(* ===== verification/HarnessFiles.v ===== *)
(** The private files of the agent harnesses: reading and writing evidence
    ([pkg/harness/internal/privatefiles], files.go and random.go), the artifacts of an
    occurrence and the archive that is staged into a runtime ([pkg/harness],
    artifacts.go). The operating system is an interface; its open files are numbers. *)

From S2P Require Import Prelude Trace Core Paths Net HarnessRuntime.

(** * The operating system *)

(** What [os.File.Stat] tells; [fi_ID] is what [os.SameFile] compares. *)
Record FileInfo := {
  fi_Regular : bool;
  fi_Perm : Z;
  fi_Size : Z;
  fi_ModTime : Z;
  fi_ID : Z
}.
Class Files (W : Type) := {
  os_MkdirAll : string -> Z -> M W error;
  os_EvalSymlinks : string -> M W (string + err);
  os_Abs : string -> M W (string + err);
  os_Chmod : string -> Z -> M W error;
  os_Create : string -> Z -> M W (nat + err);     (* OpenFile, O_WRONLY|O_CREATE|O_EXCL *)
  os_Open : string -> M W (nat + err);            (* syscall.Open, O_RDONLY|O_NOFOLLOW *)
  os_Write : nat -> bytes -> M W error;
  os_Sync : nat -> M W error;
  os_Close : nat -> M W error;
  os_Stat : nat -> M W (FileInfo + err);
  os_ReadAll : nat -> Z -> M W (bytes * error);   (* io.ReadAll of a LimitReader *)
  os_Remove : string -> M W error;
  os_RemoveAll : string -> M W unit;
  rand_Read : Z -> M W (bytes + err)
}.

(** * Private files *)

Section PrivateFiles.
Context {W : Type} `{!Files W}.

(** [ReadBounded] and [Read]; the file is closed on every path. *)
Definition MaxPrivateFileBytes : Z := 16 * 2 ^ 20.
Definition unbounded_source (info : FileInfo) (mode limit : Z) : bool :=
  negb (fi_Regular info) || negb (fi_Perm info =? mode) || (fi_Size info <? 1) || (limit <? fi_Size info).
Definition changed (before after : FileInfo) : bool :=
  negb (fi_ID before =? fi_ID after) || negb (fi_Size before =? fi_Size after) ||
  negb (fi_ModTime before =? fi_ModTime after).
Definition read_open (file : nat) (mode limit : Z) : M W (bytes + err) :=
  let* before := os_Stat file in
  match before with
  | inr e => ret (inr e)
  | inl before =>
      if unbounded_source before mode limit
      then ret (inr (ENew "private source is not one bounded regular file with the required mode"))
      else
        let* (content, e) := os_ReadAll file (limit + 1) in
        if negb (is_nil e) || (limit <? Z.of_nat (length content))
        then ret (inr (ENew "read private source within bound"))
        else
          let* after := os_Stat file in
          let moved := match after with inl after => changed before after | inr _ => true end in
          ret (if moved then inr (ENew "private source changed while being read") else inl content)
  end.
Definition ReadBounded (path : string) (mode limit : Z) : M W (bytes + err) :=
  let* file := os_Open path in
  match file with
  | inr e => ret (inr e)
  | inl file =>
      let* result := read_open file mode limit in
      let* _ := os_Close file in
      ret result
  end.
Definition Read (path : string) (mode : Z) : M W (bytes + err) := ReadBounded path mode MaxPrivateFileBytes.

(** [EnsureDirectory]. *)
Definition private_mode : Z := 448.    (* 0o700 *)
Definition file_mode : Z := 384.       (* 0o600 *)
Definition EnsureDirectory (path : string) : M W error :=
  let* e := os_MkdirAll path private_mode in
  match e with Some e => ret (Some e) | None =>
  let* resolved := os_EvalSymlinks path in
  match resolved with inr e => ret (Some e) | inl resolved =>
  let* absolute := os_Abs path in
  match absolute with inr e => ret (Some e) | inl absolute =>
  if negb (String.eqb resolved absolute) then ret (Some (ENew "private directory path contains a symbolic link"))
  else os_Chmod path private_mode
  end end end.

(** [filepath.Dir], and [WriteArtifact]. *)
Definition Dir (path : string) : string :=
  Clean (of_bytes (match last_index "/" (to_bytes path) with Some i => take (S i) (to_bytes path) | None => [] end)).
Definition existing_artifact (path : string) (content : bytes) : M W error :=
  let* existing := Read path file_mode in
  ret (match existing with
       | inl existing =>
           if bool_decide (existing = content) then None
           else Some (ENew ("artifact " +:+ quote path +:+ " already exists with different content"))
       | inr _ => Some (ENew ("artifact " +:+ quote path +:+ " already exists with different content"))
       end).
Definition abandon (file : nat) (path : string) (e : err) : M W error :=
  let* _ := os_Close file in
  let* _ := os_Remove path in
  ret (Some e).
Definition WriteArtifact (path : string) (content : bytes) : M W error :=
  let* e := EnsureDirectory (Dir path) in
  match e with Some e => ret (Some e) | None =>
  let* file := os_Create path file_mode in
  match file with
  | inr e => if errors_Is e ErrExist then existing_artifact path content else ret (Some e)
  | inl file =>
      let* e := os_Write file content in
      match e with Some e => abandon file path e | None =>
      let* e := os_Sync file in
      match e with Some e => abandon file path e | None => os_Close file end end
  end end.

(** [RandomID] and [RandomSecret]: hexadecimal digits. *)
Definition hex_encode (content : bytes) : bytes :=
  concat (map (fun c => [hex_digit (byte_of c / 16); hex_digit (byte_of c mod 16)]) content).
Definition RandomID : M W (string + err) :=
  let* content := rand_Read 8 in
  ret (match content with inl content => inl (of_bytes (hex_encode content)) | inr e => inr e end).
Definition RandomSecret (size : Z) : M W (bytes + err) :=
  let* content := rand_Read size in
  ret (match content with inl content => inl (hex_encode content) | inr e => inr e end).
End PrivateFiles.

(** * Artifacts *)

(** [validateArchivePath]. *)
Definition bad_archive_path (name : string) : bool :=
  String.eqb name "" || String.eqb name "." || String.eqb name ".." || HasPrefix name "/" ||
  negb (String.eqb (Clean name) name) || HasPrefix name "../".
Definition validateArchivePath (name : string) : error :=
  refuse_if bad_archive_path name with "invalid staged path " +:+ quote name.

(** [Artifacts.Add], [Write], [Snapshot] and [TelemetryPaths]; a path in the
    [telemetry] directory keeps its name relative to [Directory], which is a clean
    path. *)
Definition Add (paths : list string) (a : Artifacts) : Artifacts :=
  {| at_Directory := at_Directory a;
     at_paths := fold_left (fun kept path =>
       if negb (String.eqb path "") && negb (existsb (String.eqb path) kept) then kept ++ [path] else kept)
       paths (at_paths a) |}.
Definition artifacts_Write {W} `{!Files W} (name : string) (content : bytes) (a : Artifacts) : M W (error * Artifacts) :=
  match validateArchivePath name with
  | Some e => ret (Some e, a)
  | None =>
      let path := Join [at_Directory a; name] in
      let* e := WriteArtifact path content in
      ret (e, match e with Some _ => a | None => Add [path] a end)
  end.
Definition TelemetryPaths (a : Artifacts) : list string :=
  let prefix := Join [at_Directory a; "telemetry"%string] +:+ "/" in
  omap (fun path => if HasPrefix path prefix then CutPrefix path (at_Directory a +:+ "/") else None) (at_paths a).

(** * Staging *)

(** [ArchiveDirectory], [ArchiveFile], and what of them a tar header holds. *)
Record Attributes := { ar_Mode : Z; ar_UID : Z; ar_GID : Z }.
Record ArchiveFile := { af_Content : bytes; af_Attributes : Attributes }.
Inductive Entry :=
  | TypeDir (name : string) (attributes : Attributes)
  | TypeReg (name : string) (file : ArchiveFile).

Section Staging.
(** [archive/tar]: the bytes of one entry after those written so far, and the end. *)
Variable tar_Write : bytes -> Entry -> bytes + err.
Variable tar_Close : bytes -> bytes + err.

Definition add_entry (output : bytes + err) (name : string) (entry : Entry) : bytes + err :=
  match output with
  | inr e => inr e
  | inl output => match validateArchivePath name with Some e => inr e | None => tar_Write output entry end
  end.
Definition StageArchive (directories : list (string * Attributes)) (files : gmap string ArchiveFile) : bytes + err :=
  let output := fold_left (fun output d => add_entry output d.1 (TypeDir d.1 d.2)) directories (inl []) in
  let output := fold_left (fun output name =>
                  match files !! name with
                  | Some file => add_entry output name (TypeReg name file)
                  | None => output
                  end) (sorted_keys files) output in
  match output with inl output => tar_Close output | inr e => inr e end.
End Staging.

──────

(Work instruction)
All lines from the opening of the records through the line where "source is not" occurs are to be output verbatim. No other line belongs in the answer.

(Task response)
(* ===== verification/HarnessFiles.v ===== *)
(** The private files of the agent harnesses: reading and writing evidence
    ([pkg/harness/internal/privatefiles], files.go and random.go), the artifacts of an
    occurrence and the archive that is staged into a runtime ([pkg/harness],
    artifacts.go). The operating system is an interface; its open files are numbers. *)

From S2P Require Import Prelude Trace Core Paths Net HarnessRuntime.

(** * The operating system *)

(** What [os.File.Stat] tells; [fi_ID] is what [os.SameFile] compares. *)
Record FileInfo := {
  fi_Regular : bool;
  fi_Perm : Z;
  fi_Size : Z;
  fi_ModTime : Z;
  fi_ID : Z
}.
Class Files (W : Type) := {
  os_MkdirAll : string -> Z -> M W error;
  os_EvalSymlinks : string -> M W (string + err);
  os_Abs : string -> M W (string + err);
  os_Chmod : string -> Z -> M W error;
  os_Create : string -> Z -> M W (nat + err);     (* OpenFile, O_WRONLY|O_CREATE|O_EXCL *)
  os_Open : string -> M W (nat + err);            (* syscall.Open, O_RDONLY|O_NOFOLLOW *)
  os_Write : nat -> bytes -> M W error;
  os_Sync : nat -> M W error;
  os_Close : nat -> M W error;
  os_Stat : nat -> M W (FileInfo + err);
  os_ReadAll : nat -> Z -> M W (bytes * error);   (* io.ReadAll of a LimitReader *)
  os_Remove : string -> M W error;
  os_RemoveAll : string -> M W unit;
  rand_Read : Z -> M W (bytes + err)
}.

(** * Private files *)

Section PrivateFiles.
Context {W : Type} `{!Files W}.

(** [ReadBounded] and [Read]; the file is closed on every path. *)
Definition MaxPrivateFileBytes : Z := 16 * 2 ^ 20.
Definition unbounded_source (info : FileInfo) (mode limit : Z) : bool :=
  negb (fi_Regular info) || negb (fi_Perm info =? mode) || (fi_Size info <? 1) || (limit <? fi_Size info).
Definition changed (before after : FileInfo) : bool :=
  negb (fi_ID before =? fi_ID after) || negb (fi_Size before =? fi_Size after) ||
  negb (fi_ModTime before =? fi_ModTime after).
Definition read_open (file : nat) (mode limit : Z) : M W (bytes + err) :=
  let* before := os_Stat file in
  match before with
  | inr e => ret (inr e)
  | inl before =>
      if unbounded_source before mode limit
      then ret (inr (ENew "private source is not one bounded regular file with the required mode"))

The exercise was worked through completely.